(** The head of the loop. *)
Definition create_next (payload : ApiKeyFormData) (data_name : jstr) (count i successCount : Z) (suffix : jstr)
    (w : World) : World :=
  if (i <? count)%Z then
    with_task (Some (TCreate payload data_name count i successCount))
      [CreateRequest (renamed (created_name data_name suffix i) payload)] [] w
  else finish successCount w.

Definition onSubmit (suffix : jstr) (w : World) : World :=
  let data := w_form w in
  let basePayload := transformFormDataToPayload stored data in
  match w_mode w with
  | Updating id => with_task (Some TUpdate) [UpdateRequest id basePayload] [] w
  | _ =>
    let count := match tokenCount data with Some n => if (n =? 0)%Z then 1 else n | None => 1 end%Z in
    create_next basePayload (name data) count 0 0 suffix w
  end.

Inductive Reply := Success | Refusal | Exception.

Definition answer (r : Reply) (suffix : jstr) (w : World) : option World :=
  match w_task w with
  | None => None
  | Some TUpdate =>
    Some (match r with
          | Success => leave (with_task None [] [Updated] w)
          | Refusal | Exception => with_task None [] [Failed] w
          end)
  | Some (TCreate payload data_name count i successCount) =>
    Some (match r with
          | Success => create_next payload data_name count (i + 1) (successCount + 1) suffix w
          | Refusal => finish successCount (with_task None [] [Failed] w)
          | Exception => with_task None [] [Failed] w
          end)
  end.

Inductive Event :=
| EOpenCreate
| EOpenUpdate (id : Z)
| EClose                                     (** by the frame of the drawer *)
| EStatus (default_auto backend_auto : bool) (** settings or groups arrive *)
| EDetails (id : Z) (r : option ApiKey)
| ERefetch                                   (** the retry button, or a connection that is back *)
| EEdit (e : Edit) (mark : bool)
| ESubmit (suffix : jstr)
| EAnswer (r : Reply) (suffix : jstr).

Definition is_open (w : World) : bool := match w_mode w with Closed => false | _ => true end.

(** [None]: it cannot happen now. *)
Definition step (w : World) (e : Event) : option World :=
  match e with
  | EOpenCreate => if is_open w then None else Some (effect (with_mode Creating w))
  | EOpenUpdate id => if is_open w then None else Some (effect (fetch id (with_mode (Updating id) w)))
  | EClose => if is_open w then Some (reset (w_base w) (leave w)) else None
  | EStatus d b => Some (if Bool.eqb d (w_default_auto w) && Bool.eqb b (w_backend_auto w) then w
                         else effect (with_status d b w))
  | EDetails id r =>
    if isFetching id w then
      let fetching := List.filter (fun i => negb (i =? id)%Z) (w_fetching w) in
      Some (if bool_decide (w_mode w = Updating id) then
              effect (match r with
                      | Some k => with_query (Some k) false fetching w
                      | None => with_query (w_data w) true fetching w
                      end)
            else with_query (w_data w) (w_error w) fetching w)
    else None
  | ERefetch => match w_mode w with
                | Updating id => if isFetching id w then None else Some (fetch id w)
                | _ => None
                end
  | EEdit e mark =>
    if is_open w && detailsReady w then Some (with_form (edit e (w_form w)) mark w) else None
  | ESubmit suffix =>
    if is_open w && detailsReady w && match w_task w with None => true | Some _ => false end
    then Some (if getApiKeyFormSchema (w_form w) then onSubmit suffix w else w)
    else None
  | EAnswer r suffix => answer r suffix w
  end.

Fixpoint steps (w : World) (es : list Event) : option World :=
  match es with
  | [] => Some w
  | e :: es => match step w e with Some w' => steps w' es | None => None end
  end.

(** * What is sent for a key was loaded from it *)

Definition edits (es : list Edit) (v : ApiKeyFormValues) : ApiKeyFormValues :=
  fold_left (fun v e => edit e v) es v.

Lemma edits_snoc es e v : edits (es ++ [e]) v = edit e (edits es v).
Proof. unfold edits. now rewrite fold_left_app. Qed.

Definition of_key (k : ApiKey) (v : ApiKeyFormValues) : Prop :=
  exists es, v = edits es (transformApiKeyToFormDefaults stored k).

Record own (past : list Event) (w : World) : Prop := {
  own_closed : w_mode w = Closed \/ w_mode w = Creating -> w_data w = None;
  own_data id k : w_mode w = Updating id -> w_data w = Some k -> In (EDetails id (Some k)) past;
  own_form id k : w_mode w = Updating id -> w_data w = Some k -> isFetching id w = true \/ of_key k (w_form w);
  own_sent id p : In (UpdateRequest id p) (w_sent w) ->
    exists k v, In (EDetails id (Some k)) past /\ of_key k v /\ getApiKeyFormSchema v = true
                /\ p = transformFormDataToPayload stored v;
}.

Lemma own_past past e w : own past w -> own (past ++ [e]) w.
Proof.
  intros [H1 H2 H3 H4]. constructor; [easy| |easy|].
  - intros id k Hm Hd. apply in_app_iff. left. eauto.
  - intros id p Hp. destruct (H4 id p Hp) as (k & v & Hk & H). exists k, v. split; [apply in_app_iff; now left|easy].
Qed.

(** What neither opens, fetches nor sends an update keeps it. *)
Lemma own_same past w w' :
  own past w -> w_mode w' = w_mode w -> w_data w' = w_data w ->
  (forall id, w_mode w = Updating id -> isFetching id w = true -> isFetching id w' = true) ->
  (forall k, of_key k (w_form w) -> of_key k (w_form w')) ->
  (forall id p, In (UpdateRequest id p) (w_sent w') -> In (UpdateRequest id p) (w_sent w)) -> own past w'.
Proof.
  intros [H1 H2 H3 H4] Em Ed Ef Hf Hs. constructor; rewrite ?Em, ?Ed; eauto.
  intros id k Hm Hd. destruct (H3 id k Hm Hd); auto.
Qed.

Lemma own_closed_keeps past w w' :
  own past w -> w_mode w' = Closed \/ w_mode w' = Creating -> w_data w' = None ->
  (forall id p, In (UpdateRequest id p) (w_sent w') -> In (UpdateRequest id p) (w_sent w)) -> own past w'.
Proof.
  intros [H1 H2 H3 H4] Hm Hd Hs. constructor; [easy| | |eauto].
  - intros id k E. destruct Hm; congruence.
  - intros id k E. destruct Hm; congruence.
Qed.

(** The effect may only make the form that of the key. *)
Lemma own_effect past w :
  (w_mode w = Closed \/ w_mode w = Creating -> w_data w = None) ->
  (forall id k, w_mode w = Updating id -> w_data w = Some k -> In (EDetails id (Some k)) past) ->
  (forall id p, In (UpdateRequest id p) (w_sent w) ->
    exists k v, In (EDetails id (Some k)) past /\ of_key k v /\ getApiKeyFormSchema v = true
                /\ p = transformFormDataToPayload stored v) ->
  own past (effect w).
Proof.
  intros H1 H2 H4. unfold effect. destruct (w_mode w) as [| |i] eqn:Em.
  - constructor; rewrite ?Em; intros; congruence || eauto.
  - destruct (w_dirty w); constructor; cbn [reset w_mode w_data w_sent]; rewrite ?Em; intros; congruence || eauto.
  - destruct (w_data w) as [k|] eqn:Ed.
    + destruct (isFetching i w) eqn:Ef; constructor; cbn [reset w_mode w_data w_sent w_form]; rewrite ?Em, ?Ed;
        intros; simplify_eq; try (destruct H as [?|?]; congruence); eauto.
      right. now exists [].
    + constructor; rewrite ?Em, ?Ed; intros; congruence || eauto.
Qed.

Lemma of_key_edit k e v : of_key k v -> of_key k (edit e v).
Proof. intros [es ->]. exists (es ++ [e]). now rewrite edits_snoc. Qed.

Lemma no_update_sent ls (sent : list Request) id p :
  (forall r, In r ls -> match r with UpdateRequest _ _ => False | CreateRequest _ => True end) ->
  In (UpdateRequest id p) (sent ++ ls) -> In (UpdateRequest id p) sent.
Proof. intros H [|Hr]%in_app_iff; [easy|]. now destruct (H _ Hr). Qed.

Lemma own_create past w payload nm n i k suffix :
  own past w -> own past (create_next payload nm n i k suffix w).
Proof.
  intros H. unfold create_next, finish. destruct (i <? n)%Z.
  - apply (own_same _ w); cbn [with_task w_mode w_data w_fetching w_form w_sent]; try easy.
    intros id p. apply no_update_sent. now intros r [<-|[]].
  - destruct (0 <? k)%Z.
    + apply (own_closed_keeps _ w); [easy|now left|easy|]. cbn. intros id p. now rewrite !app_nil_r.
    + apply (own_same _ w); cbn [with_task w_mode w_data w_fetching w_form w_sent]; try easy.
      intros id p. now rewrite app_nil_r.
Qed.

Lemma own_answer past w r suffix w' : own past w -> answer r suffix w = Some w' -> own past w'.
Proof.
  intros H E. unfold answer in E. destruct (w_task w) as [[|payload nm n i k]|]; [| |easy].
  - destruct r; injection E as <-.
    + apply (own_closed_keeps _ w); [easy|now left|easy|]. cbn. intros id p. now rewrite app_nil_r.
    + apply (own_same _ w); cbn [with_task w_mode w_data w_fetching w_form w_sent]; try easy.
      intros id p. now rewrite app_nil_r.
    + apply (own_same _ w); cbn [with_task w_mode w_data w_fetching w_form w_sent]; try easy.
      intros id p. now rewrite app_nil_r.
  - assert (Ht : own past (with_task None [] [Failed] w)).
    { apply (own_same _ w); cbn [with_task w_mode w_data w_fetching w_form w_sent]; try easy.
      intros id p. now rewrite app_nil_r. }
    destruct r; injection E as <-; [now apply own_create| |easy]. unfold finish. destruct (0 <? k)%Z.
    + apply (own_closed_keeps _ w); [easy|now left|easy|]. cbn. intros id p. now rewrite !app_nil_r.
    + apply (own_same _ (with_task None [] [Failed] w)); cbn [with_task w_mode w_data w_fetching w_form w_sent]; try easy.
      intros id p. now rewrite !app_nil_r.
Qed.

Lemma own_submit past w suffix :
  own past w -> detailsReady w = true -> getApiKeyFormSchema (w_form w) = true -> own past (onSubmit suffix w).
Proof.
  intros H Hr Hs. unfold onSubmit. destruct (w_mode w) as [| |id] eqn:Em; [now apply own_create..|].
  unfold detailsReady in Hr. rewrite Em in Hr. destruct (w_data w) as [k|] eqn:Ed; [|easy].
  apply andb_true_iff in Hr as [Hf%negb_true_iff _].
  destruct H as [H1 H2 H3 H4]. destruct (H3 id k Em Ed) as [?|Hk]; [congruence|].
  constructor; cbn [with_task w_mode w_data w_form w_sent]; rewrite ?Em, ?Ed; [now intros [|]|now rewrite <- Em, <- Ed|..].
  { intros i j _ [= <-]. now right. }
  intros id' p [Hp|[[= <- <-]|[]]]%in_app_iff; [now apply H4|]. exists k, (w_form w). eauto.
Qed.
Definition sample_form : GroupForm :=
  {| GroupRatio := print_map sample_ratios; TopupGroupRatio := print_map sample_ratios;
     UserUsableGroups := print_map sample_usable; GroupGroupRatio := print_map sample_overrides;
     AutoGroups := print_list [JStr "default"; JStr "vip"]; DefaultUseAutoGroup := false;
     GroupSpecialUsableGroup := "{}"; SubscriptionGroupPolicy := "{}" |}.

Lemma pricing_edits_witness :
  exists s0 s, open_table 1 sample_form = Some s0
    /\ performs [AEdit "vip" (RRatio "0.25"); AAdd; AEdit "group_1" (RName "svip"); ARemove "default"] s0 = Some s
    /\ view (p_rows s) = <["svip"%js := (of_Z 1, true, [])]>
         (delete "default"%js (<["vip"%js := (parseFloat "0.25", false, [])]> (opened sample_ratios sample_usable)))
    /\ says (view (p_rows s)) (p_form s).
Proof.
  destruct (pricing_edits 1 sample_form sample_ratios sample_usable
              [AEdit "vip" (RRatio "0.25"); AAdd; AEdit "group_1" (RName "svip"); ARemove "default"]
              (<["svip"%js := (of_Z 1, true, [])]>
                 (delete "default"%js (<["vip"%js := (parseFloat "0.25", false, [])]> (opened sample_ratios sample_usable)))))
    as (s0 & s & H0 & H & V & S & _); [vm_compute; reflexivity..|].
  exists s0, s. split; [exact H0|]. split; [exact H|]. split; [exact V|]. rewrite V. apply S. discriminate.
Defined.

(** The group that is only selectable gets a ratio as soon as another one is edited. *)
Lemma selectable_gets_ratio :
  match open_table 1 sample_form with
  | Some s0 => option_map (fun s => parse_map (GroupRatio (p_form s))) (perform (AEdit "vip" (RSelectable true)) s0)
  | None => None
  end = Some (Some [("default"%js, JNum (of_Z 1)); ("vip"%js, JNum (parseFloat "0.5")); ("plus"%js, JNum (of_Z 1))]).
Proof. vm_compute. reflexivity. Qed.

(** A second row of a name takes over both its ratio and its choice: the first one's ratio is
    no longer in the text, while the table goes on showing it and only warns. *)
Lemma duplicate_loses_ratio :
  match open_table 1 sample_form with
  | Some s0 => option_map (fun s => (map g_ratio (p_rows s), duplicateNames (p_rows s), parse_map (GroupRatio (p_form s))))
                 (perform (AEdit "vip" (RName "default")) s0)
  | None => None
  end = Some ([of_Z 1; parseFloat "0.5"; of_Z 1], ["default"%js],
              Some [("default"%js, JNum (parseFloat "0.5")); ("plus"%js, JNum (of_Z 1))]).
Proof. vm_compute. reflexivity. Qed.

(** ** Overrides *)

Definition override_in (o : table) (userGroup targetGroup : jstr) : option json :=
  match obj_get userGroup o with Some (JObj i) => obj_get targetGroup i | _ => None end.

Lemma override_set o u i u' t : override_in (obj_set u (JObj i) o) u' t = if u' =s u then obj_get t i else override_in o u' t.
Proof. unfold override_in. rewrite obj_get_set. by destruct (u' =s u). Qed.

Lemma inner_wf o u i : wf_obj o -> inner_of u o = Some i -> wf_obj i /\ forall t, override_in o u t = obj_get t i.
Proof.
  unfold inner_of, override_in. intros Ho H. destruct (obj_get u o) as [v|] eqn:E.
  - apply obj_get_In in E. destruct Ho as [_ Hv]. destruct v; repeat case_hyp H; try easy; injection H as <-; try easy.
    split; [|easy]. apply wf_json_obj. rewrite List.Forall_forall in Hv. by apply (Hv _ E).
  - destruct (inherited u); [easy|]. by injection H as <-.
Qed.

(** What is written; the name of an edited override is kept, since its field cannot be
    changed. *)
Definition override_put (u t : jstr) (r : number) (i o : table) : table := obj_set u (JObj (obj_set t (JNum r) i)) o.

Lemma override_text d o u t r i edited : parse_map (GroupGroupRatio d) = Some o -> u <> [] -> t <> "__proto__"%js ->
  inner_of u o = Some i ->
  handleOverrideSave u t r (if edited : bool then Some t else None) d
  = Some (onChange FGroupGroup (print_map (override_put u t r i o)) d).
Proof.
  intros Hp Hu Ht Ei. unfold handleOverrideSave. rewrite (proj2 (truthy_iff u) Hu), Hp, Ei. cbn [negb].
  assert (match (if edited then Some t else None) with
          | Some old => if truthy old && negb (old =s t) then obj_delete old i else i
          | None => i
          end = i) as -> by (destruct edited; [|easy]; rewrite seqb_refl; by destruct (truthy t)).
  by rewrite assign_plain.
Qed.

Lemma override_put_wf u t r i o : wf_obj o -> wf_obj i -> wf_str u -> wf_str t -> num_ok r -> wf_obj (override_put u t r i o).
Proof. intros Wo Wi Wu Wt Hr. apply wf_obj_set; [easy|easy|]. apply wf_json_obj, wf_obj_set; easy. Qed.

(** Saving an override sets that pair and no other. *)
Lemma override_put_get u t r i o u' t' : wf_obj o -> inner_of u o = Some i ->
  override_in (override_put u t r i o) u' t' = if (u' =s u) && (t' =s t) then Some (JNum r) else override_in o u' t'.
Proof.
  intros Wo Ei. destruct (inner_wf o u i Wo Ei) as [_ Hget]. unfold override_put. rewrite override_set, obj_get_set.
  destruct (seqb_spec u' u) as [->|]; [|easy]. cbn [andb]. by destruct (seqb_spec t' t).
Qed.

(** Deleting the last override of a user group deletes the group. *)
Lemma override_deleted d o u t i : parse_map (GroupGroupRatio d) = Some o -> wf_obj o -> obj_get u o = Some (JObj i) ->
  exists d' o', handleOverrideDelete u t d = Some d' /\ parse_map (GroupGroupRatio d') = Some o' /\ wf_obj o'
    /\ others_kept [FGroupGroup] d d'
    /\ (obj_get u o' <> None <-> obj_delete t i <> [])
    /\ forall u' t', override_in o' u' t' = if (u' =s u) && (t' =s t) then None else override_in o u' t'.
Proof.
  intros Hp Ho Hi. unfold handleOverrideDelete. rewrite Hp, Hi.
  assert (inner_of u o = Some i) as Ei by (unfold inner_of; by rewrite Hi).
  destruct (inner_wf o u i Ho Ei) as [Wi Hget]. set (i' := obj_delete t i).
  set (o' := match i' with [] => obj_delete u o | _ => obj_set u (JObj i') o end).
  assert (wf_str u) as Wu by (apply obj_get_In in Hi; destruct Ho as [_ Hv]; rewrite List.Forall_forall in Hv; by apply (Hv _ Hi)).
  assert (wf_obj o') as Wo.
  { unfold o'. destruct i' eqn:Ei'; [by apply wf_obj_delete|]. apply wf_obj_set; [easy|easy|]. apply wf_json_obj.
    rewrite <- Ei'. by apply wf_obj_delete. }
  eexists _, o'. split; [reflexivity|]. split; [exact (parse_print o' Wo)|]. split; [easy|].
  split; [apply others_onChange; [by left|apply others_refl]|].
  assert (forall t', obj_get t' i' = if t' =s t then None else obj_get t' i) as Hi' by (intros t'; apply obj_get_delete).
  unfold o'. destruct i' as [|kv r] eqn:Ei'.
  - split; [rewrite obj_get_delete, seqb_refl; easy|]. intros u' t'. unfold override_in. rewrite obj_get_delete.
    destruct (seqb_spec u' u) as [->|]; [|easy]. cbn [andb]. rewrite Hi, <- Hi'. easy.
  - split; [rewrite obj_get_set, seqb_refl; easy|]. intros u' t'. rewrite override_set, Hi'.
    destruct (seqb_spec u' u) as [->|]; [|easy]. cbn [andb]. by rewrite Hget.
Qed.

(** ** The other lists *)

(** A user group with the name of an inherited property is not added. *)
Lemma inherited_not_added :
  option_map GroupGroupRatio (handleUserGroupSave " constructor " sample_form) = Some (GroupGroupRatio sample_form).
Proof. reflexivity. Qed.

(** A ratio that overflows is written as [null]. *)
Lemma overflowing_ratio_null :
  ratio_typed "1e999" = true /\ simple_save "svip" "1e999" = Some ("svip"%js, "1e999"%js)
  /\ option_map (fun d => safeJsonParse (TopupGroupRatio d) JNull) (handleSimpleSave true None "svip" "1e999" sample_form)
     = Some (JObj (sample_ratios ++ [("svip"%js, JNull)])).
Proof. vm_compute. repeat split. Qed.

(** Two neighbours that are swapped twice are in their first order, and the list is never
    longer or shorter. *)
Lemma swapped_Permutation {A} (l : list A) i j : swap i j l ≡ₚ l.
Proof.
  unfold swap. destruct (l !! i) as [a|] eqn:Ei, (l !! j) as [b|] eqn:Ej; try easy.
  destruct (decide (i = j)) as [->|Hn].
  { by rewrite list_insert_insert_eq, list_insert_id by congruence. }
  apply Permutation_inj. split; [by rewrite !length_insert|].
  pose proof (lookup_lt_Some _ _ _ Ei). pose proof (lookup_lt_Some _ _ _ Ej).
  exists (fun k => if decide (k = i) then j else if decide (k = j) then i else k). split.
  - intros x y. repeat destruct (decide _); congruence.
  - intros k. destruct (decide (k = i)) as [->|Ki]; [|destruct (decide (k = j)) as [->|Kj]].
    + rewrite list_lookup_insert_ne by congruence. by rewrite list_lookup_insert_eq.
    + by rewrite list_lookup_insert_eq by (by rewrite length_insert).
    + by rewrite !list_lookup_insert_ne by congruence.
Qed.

_What you have to do_. Referring to the material above, set down exactly the lines between the line with "ESubmit suffix =>" and the line with "Lemma own_closed_keeps past", inclusive, and no other lines.

_Response to this exercise_.
  | ESubmit suffix =>
    if is_open w && detailsReady w && match w_task w with None => true | Some _ => false end
    then Some (if getApiKeyFormSchema (w_form w) then onSubmit suffix w else w)
    else None
  | EAnswer r suffix => answer r suffix w
  end.

Fixpoint steps (w : World) (es : list Event) : option World :=
  match es with
  | [] => Some w
  | e :: es => match step w e with Some w' => steps w' es | None => None end
  end.

(** * What is sent for a key was loaded from it *)

Definition edits (es : list Edit) (v : ApiKeyFormValues) : ApiKeyFormValues :=
  fold_left (fun v e => edit e v) es v.

Lemma edits_snoc es e v : edits (es ++ [e]) v = edit e (edits es v).
Proof. unfold edits. now rewrite fold_left_app. Qed.

Definition of_key (k : ApiKey) (v : ApiKeyFormValues) : Prop :=
  exists es, v = edits es (transformApiKeyToFormDefaults stored k).

Record own (past : list Event) (w : World) : Prop := {
  own_closed : w_mode w = Closed \/ w_mode w = Creating -> w_data w = None;
  own_data id k : w_mode w = Updating id -> w_data w = Some k -> In (EDetails id (Some k)) past;
  own_form id k : w_mode w = Updating id -> w_data w = Some k -> isFetching id w = true \/ of_key k (w_form w);
  own_sent id p : In (UpdateRequest id p) (w_sent w) ->
    exists k v, In (EDetails id (Some k)) past /\ of_key k v /\ getApiKeyFormSchema v = true
                /\ p = transformFormDataToPayload stored v;
}.

Lemma own_past past e w : own past w -> own (past ++ [e]) w.
Proof.
  intros [H1 H2 H3 H4]. constructor; [easy| |easy|].
  - intros id k Hm Hd. apply in_app_iff. left. eauto.
  - intros id p Hp. destruct (H4 id p Hp) as (k & v & Hk & H). exists k, v. split; [apply in_app_iff; now left|easy].
Qed.

(** What neither opens, fetches nor sends an update keeps it. *)
Lemma own_same past w w' :
  own past w -> w_mode w' = w_mode w -> w_data w' = w_data w ->
  (forall id, w_mode w = Updating id -> isFetching id w = true -> isFetching id w' = true) ->
  (forall k, of_key k (w_form w) -> of_key k (w_form w')) ->
  (forall id p, In (UpdateRequest id p) (w_sent w') -> In (UpdateRequest id p) (w_sent w)) -> own past w'.
Proof.
  intros [H1 H2 H3 H4] Em Ed Ef Hf Hs. constructor; rewrite ?Em, ?Ed; eauto.
  intros id k Hm Hd. destruct (H3 id k Hm Hd); auto.
Qed.

Lemma own_closed_keeps past w w' :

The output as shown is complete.